PREGARE CONFIDANDO IN DIO

Erma, Il Pastore, Precetto IX

Il Pastore mi disse: «Allontana da te ogni dubbio e non esitare, neppure un istante, a chiedere qualche grazia al Signore, dicendo fra te e te: Come è possibile che io possa chiedere e ottenere dal Signore, che ho tanto peccato contro di lui? Non pensare a ciò, ma rivolgiti a lui di tutto cuore e pregalo senza titubare; sperimenterai la sua grande misericordia. Dio non è come gli uomini che serbano rancore; egli dimentica le offese e ha compassione per la sua creatura. Tu dunque purifica prima il tuo cuore da tutte le vanità di questo mondo e da tutti i peccati che abbiamo menzionati, poi prega il Signore e tutto otterrai. Sarai esaudito in ogni tua preghiera, se chiederai senza titubare. Se invece esiterai in cuor tuo, non potrai conseguire nulla di ciò che chiedi. Chi, pregando Dio, dubita, è uno di quegli indecisi che nulla assolutamente ottengono; invece chi è perfetto nella fede, chiede tutto confidando nel Signore e tutto riceve, perché prega senza dubbio o titubanza. Ogni uomo indeciso e tiepido, se non farà penitenza, difficilmente avrà la vita.
«Purifica il tuo cuore da ogni traccia di dubbio, rivestiti di fede robusta, abbi la certezza che otterrai da Dio tutto ciò che domandi. Se poi avviene che, chiesta al Signore qualche grazia, egli tarda a esaudirti, non lasciarti prendere dallo scoraggiamento per il fatto di non aver ottenuto subito ciò che domandasti: certamente questo ritardo nell`ottenere la grazia chiesta o è una prova o è dovuto a qualche tuo fallo che ignori. Perciò non cessare di rivolgere a Dio la tua intima richiesta, e sarai esaudito; se invece ti scoraggi e cominci a diffidare, incolpa te stesso, e non colui che è disposto a concederti tutto.

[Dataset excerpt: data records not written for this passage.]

(* ===== verification/LRUMLCorrect.v ===== *)
(** * The learned evictor keeps its candidates indexed

    The invariant of [LRUMLEvictor]: whatever stale entries the sorted
    container holds, every free block has its current entry in it; with it,
    [evict] always finds a victim. *)
From S2P Require Import Prelude.
From S2P Require Import PyDict.
From S2P Require Import ShadowPolicyCache.
From S2P Require Import PolicyScheduler.
From S2P Require Import SortedDict.
From S2P Require Import EvictorBase.
From S2P Require Import LRUMLEvictor.
Import LRUML.

Section Correct.
Context {D : Type} `{!SortedDict D (Z * Z)} {sd_ok : D -> Prop}
  `{!SortedDictLaws D (Z * Z) sd_ok}.
Variables (np_exp : Q -> Q) (clk sched_clk : nat -> Q).
Implicit Types (s : t D).

(** A hint whose block can be scored. *)
Definition scorable s (c : option cache_hint) : Prop :=
  (get_policy s c = "belady"%string -> is_Some (c ≫= ch_next_timestamp)) /\
  (is_Some (c ≫= ch_prob_has_next) -> is_Some (c ≫= ch_exp_scale)).

(** What makes a hint scorable whatever the scheduler does. *)
Definition complete_hint (c : option cache_hint) : Prop :=
  match c with
  | None => True
  | Some h =>
      (is_Some (ch_prob_has_next h) -> is_Some (ch_exp_scale h)) /\
      (ch_scheduler_policy h = Some "belady"%string -> is_Some (ch_next_timestamp h))
  end.
Definition sched_ok (x : Scheduler.t) : Prop :=
  Scheduler.config_ok x /\ Scheduler.current_policy x <> "belady"%string.
(* ===== verification/BlockCommon.v ===== *)
(** * What the block allocators share ([vllm/core/block/common.py])

    Reference counts, copy-on-write records, the pool of reusable block
    objects, the list of a sequence's blocks, and the cache hit metric.

    Block objects are shared and mutated, so they live in a store: a block
    reference is the object's [pool_id], and the store maps it to the object's
    fields.  [B] is the type of these fields, which differs between the naive
    and the prefix-caching allocator. *)
From S2P Require Import Prelude.

(** ** [RefCounter] *)

Module RefCounter.

Abbreviation t := (gmap Z Z).

Definition init (all_block_indices : list Z) : t :=
  foldr (fun b m => <[b := 0]> m) ∅ all_block_indices.

Definition incr (block_id : Z) : M t Z := fun m =>
  match m !! block_id with
  | None => (Err AssertionError, m)
  | Some pre => if 0 <=? pre then (Ok (pre + 1), <[block_id := pre + 1]> m)
                else (Err AssertionError, m)
  end.

Definition decr (block_id : Z) : M t Z := fun m =>
  match m !! block_id with
  | None => (Err AssertionError, m)
  | Some c => if 0 <? c then (Ok (c - 1), <[block_id := c - 1]> m)
              else (Err AssertionError, m)
  end.

Definition get (block_id : Z) (m : t) : result Z :=
  from_option_exn AssertionError (m !! block_id).

(** [ReadOnlyRefCounter]: reads pass through, writes are refused. *)
Definition readonly_get (block_id : Z) (m : t) : result Z := get block_id m.
Definition readonly_incr (block_id : Z) : M t Z := raise ValueError.
Definition readonly_decr (block_id : Z) : M t Z := raise ValueError.

Lemma lookup_init l b : init l !! b = if decide (b ∈ l) then Some 0 else None.
Proof.
  induction l as [|c l IH]; cbn [init foldr].
  { rewrite decide_False by apply not_elem_of_nil. apply lookup_empty. }
  destruct (decide (c = b)) as [->|Hne].
  - rewrite decide_True by left. apply lookup_insert_eq.
  - etransitivity; [by apply lookup_insert_ne|]. etransitivity; [exact IH|].
    destruct (decide (b ∈ l)) as [Hin|Hin].
    + rewrite decide_True; [done|by right].
    + rewrite decide_False; [done|]. by intros [?|?]%elem_of_cons.
Qed.

Lemma incr_ok b m n m' :
  incr b m = (Ok n, m') <-> exists c, m !! b = Some c /\ 0 <= c /\ n = c + 1 /\ m' = <[b := n]> m.
Proof.
  unfold incr. destruct (m !! b) as [c|]; [|split; [done|by intros (? & ? & _)]].
  destruct (Z.leb_spec 0 c); split.
  - intros [= <- <-]. by exists c.
  - by intros (? & [= ->] & _ & -> & ->).
  - done.
  - intros (? & [= ->] & ? & _). lia.
Qed.

Lemma decr_ok b m n m' :
  decr b m = (Ok n, m') <-> exists c, m !! b = Some c /\ 0 < c /\ n = c - 1 /\ m' = <[b := n]> m.
Proof.
  unfold decr. destruct (m !! b) as [c|]; [|split; [done|by intros (? & ? & _)]].
  destruct (Z.ltb_spec 0 c); split.
  - intros [= <- <-]. by exists c.
  - by intros (? & [= ->] & _ & -> & ->).
  - done.
  - intros (? & [= ->] & ? & _). lia.
Qed.
End RefCounter.

(** ** [CopyOnWriteTracker]: the recorded (source, target) pairs *)

Module Cow.

Abbreviation t := (list (Z * Z)).

Definition is_appendable (refs : RefCounter.t) (block_id : option Z) : result bool :=
  match block_id with
  | None => Ok true
  | Some b => c ← RefCounter.get b refs; Ok (c <=? 1)
  end.

Definition record_cow (src trg : option Z) : M t unit := fun l =>
  match src, trg with
  | Some s, Some d => (Ok tt, l ++ [(s, d)])
  | _, _ => (Err AssertionError, l)
  end.

Definition clear_cows : M t (list (Z * Z)) := fun l => (Ok l, []).
End Cow.

(** ** [BlockPool] *)

Module BlockPool.
Section Pool.
Context {B : Type}.
(** The object [create_block] makes with no predecessor, tokens or block id. *)
Variable blank : B.

Record t : Type := BlockPool {
  free_ids : list Z;
  objs : gmap Z B;
  pool_size : Z
}.

Definition add_objs (from : Z) (n : Z) (m : gmap Z B) : gmap Z B :=
  foldr (fun i m => <[i := blank]> m) m (seqZ from n).

Definition init (size : Z) : result t :=
  if 0 <=? size then Ok (BlockPool (seqZ 0 size) (add_objs 0 size ∅) size)
  else Err AssertionError.

Definition increase_pool (p : t) : t :=
  let n := pool_size p in
  BlockPool (free_ids p ++ seqZ n (n * 2 - n)) (add_objs n (n * 2 - n) (objs p)) (n * 2).

(** [init_block]: [reinit] is the effect of [block.__init__] on the object,
    which may raise and then leaves it half initialised. *)
Definition init_block (reinit : B -> result unit * B) : M t Z := fun p =>
  let p1 := match free_ids p with [] => increase_pool p | _ => p end in
  match free_ids p1 with
  | [] => (Err AssertionError, p1)
  | i :: rest =>
      match objs p1 !! i with
      | None => (Err IndexError, BlockPool rest (objs p1) (pool_size p1))
      | Some o =>
          let '(r, o') := reinit o in
          let p2 := BlockPool rest (<[i := o']> (objs p1)) (pool_size p1) in
          match r with
          | Ok _ => (Ok i, p2)
          | Err e => (Err e, p2)
          end
      end
  end.
Lemma init_progress d prev toks b a :
  good (fun b' => d b' + one b b') a -> Z.of_nat (length toks) <= bs ->
  meets (init_block prev toks (Some b)) a (fun p a' =>
    good d a' /\ held a p = None /\ held a' p = Some (prev, toks, b) /\
    (forall q, q <> p -> held a' q = held a q) /\ ids a' = ids a).
Proof.
  intros [Hb Hbs' Hsz] Hl. pose proof (ba_pool _ _ Hb) as Hp.
  destruct (init_block_ok prev toks (Some b) a Hp) as
    (p & pl & Hrun & Hp' & Hlive & Hnl & Ho & Hown & Hfr & Hoth); [lia|].
  apply meets_run. exists p. eexists. split; [exact Hrun|].
  destruct (init_balanced d prev toks b a p _ Hb ltac:(lia) Hrun) as (Hb' & _).
  assert (Hsame : forall q, q <> p -> held (with_pool a pl) q = held a q).
  { intros q Hq. unfold held. cbn. by destruct (Hoth q Hq) as [->|[-> ->]]. }
  split; [split|split; [|split; [|done]]].
  - done.
  - done.
  - cbn. intros q o Hq. destruct (decide (q = p)) as [->|Hne].
    + rewrite Ho in Hq. injection Hq as <-. cbn. lia.
    + destruct (Hoth q Hne) as [E|[_ E]]; rewrite E in Hq; [by apply (Hsz q)|].
      injection Hq as <-. cbn. lia.
  - unfold held. destruct (objs a !! p) as [o|] eqn:Hop; [|done]. cbn.
    destruct (decide (p ∈ BlockPool.free_ids (pool a))) as [Hin|Hin].
    + by rewrite (pi_spare a Hp p o Hin Hop).
    + exfalso. apply Hnl. split; [by eexists|done].
  - apply held_Some. cbn. eexists. by rewrite Ho.
Qed.
Lemma borrow_step d s prev toks :
  wf s -> cpu_spare s -> 0 < get_num_free_blocks d s -> Z.of_nat (length toks) <= bs ->
  meets (on d (borrow_id prev toks)) s (fun x s1 => exists i, x = Some i /\ borrowed d s s1 i).
Proof.
  intros Hs Hc Hfree Hlen.
  set (e := match d with GPU => on_cpu s | CPU => refs (cpu s) end).
  assert (Hg : good bs e (allocator d s)) by (destruct d; [apply Hs|exact Hc]).
  assert (He : forall b, b ∈ all_ids (allocator d s) -> 0 <= e b).
  { intros b Hb. destruct d; [change (0 <= - refs (cpu s) b); rewrite (gpu_not_cpu bs s b Hs Hb); lia|].
    apply refs_nonneg, (wf_cpu _ _ Hs). }
  eapply meets_weaken; [apply on_meets, (borrow_ok bs Hbs e); [exact Hg|exact He|exact Hfree|exact Hlen]|].
  intros x s1 (a & (i & -> & Hi & Ha & Hheld & Hc1 & Hall & Hk & Hrefs) & ->). exists i. split; [done|].
  split; try by destruct d.
  - by intros []; destruct d.
  - destruct d; [exact Ha|]. eapply good_ext; [|apply (wf_gpu _ _ Hs)].
    intros b. cbn. rewrite Hrefs. cbn. lia.
  - destruct d; [apply (wf_cpu _ _ Hs)|apply Ha].
  - destruct d; [exact Hc|]. eapply good_ext; [|exact Ha]. intros b. cbn. by rewrite Hrefs.
Qed.
(* ===== verification/PrefixCaching.v ===== *)
(** * The prefix-caching allocator ([vllm/core/block/prefix_caching_block.py])

    [BlockTracker], [PrefixCachingBlock] and [PrefixCachingBlockAllocator].  A
    block object is referred to by its pool id; its fields, those of the
    [NaiveBlock] inside it included, are a [block] in the allocator's object
    pool.  The allocator is generic in the eviction policy: it uses it through
    [Evictor] and, for the methods the code looks up with [hasattr], through
    [EvictorHooks].  The hash of Python tuples is a parameter. *)
From S2P Require Import Prelude.
From S2P Require Import PyDict.
From S2P Require Import EvictorBase.
From S2P Require Import BlockCommon.
From S2P Require Import NaiveBlock.

(** The optional methods of a policy; [None] when the class lacks the method. *)
Class EvictorHooks (E : Type) : Type := {
  hook_set_capacity : option (Z -> M E unit);
  hook_should_predict_cache_hint : option (E -> bool);
  hook_should_record_post_warmup_metric : option (E -> bool);
  hook_should_observe_cache_accesses : option (E -> bool);
  hook_observe_cache_accesses : option (list Z -> option cache_hint -> list bool -> M E unit);
  hook_observe_cache_access : option (Z -> option cache_hint -> bool -> M E unit)
}.

(** The optional methods never change which blocks the policy holds. *)
Class EvictorHooksLaws (E : Type) `{!Evictor E} `{!EvictorHooks E} (ev_wf : E -> Prop) : Prop := {
  law_set_capacity : forall f c e,
    hook_set_capacity = Some f -> ev_wf e ->
    ev_wf (f c e).2 /\ forall j, ev_blocks (f c e).2 j = ev_blocks e j;
  law_observe_batch : forall f hs c hits e,
    hook_observe_cache_accesses = Some f -> ev_wf e ->
    ev_wf (f hs c hits e).2 /\ forall j, ev_blocks (f hs c hits e).2 j = ev_blocks e j;
  law_observe_one : forall f h c hit e,
    hook_observe_cache_access = Some f -> ev_wf e ->
    ev_wf (f h c hit e).2 /\ forall j, ev_blocks (f h c hit e).2 j = ev_blocks e j
}.

(** ** [BlockTracker] *)

Module BlockTracker.

Definition DEFAULT_LAST_ACCESSED_TIME : Q := (-1)%Q.

Record t : Type := BlockTracker {
  active : bool;
  last_accessed : Q;
  computed : bool;
  tracked_hint : option cache_hint
}.

Definition reset (s : t) : t := BlockTracker (active s) DEFAULT_LAST_ACCESSED_TIME false None.
Definition init : t := BlockTracker false DEFAULT_LAST_ACCESSED_TIME false None.

Definition enable : M t unit := fun s =>
  if active s then (Err AssertionError, s)
  else (Ok tt, reset (BlockTracker true (last_accessed s) (computed s) (tracked_hint s))).

Definition disable : M t unit := fun s =>
  if active s
  then (Ok tt, reset (BlockTracker false (last_accessed s) (computed s) (tracked_hint s)))
  else (Err AssertionError, s).

Definition set_computed (c : bool) (s : t) : t :=
  BlockTracker (active s) (last_accessed s) c (tracked_hint s).

Definition set_prob (h : cache_hint) (p : Q) : cache_hint :=
  CacheHint (ch_id h) (ch_turns h) (ch_seq_id h) (ch_use_lru h) (ch_use_rrip h)
    (ch_use_fifo h) (ch_scheduler_policy h) (ch_next_timestamp h) (Some p) (ch_exp_scale h).

Section Overwrite.
Variable np_exp : Q -> Q.

Definition key_of {A} (o : option A) : result A := from_option_exn KeyError o.

(** The hint [overwrite_block_metadata] keeps. *)
Definition merged_hint (s : t) (la : Q) (new : option cache_hint) : result (option cache_hint) :=
  match tracked_hint s with
  | None => Ok new
  | Some old =>
      old_id ← key_of (ch_id old);
      match new with
      | None => Err TypeError
      | Some c =>
          new_id ← key_of (ch_id c);
          if old_id =? new_id then
            old_turns ← key_of (ch_turns old);
            new_turns ← key_of (ch_turns c);
            Ok (if old_turns <? new_turns then Some c else Some old)
          else
            match ch_next_timestamp c with
            | Some new_next =>
                old_next ← key_of (ch_next_timestamp old);
                Ok (if Qltb old_next new_next then Some c else Some old)
            | None =>
                prob ← key_of (ch_prob_has_next old);
                scale ← key_of (ch_exp_scale old);
                let p := probability_of_future_arrival np_exp prob scale (la - last_accessed s) in
                new_prob ← key_of (ch_prob_has_next c);
                Ok (Some (if Qltb new_prob p then set_prob c p else c))
            end
      end
  end.

Definition overwrite_block_metadata (la : Q) (new : option cache_hint) : M t unit := fun s =>
  match merged_hint s la new with
  | Err e => (Err e, s)
  | Ok h => (Ok tt, BlockTracker (active s) la (computed s) h)
  end.
End Overwrite.
End BlockTracker.

(** ** [bisect_left] with a key that may raise, looking for [True] *)

Section Bisect.
Context {A : Type}.
Variable key : A -> result bool.

Fixpoint bisect_loop (fuel : nat) (l : list A) (lo hi : nat) : result nat :=
  if decide (lo < hi)%nat then
    match fuel with
    | O => Err OutOfFuel
    | S fuel' =>
        let mid := Nat.div2 (lo + hi) in
        match l !! mid with
        | None => Err IndexError
        | Some x =>
            k ← key x;
            if k : bool then bisect_loop fuel' l lo mid else bisect_loop fuel' l (S mid) hi
        end
    end
  else Ok lo.

Definition bisect_left_true (l : list A) : result nat := bisect_loop (length l) l 0 (length l).
End Bisect.

(** [os.path.commonprefix] of lists. *)
Fixpoint common2 (a b : list Z) : list Z :=
  match a, b with
  | x :: a', y :: b' => if x =? y then x :: common2 a' b' else []
  | _, _ => []
  end.
Definition commonprefix (ls : list (list Z)) : list Z :=
  match ls with
  | [] => []
  | l :: ls' => foldl common2 l ls'
  end.

(** ** Blocks and their allocator *)

Module Prefix.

«Guardati dal dubbio! E` sciocco e nocivo e sradica molti dalla fede, anche se sono assai convinti e forti. Tale dubbio è fratello del demonio e produce tanto male tra i servi di Dio. Disprezzalo dunque e dominalo in tutto il tuo agire, corazzandoti con una fede santa e robusta, perché la fede tutto promette e tutto compie; il dubbio invece, poiché diffida di sé, fallisce in tutte le opere che intraprende. Vedi, dunque, che la fede viene dall`alto, dal Signore, e ha una grande potenza, mentre il dubbio è uno spirito terreno che viene dal diavolo, e non ha vera energia. Tu dunque servi alla fede, che ha vera efficacia, e tienti lontano dal dubbio che ne è privo. E così vivrai in Dio; e tutti coloro che ragionano così, vivranno in Dio».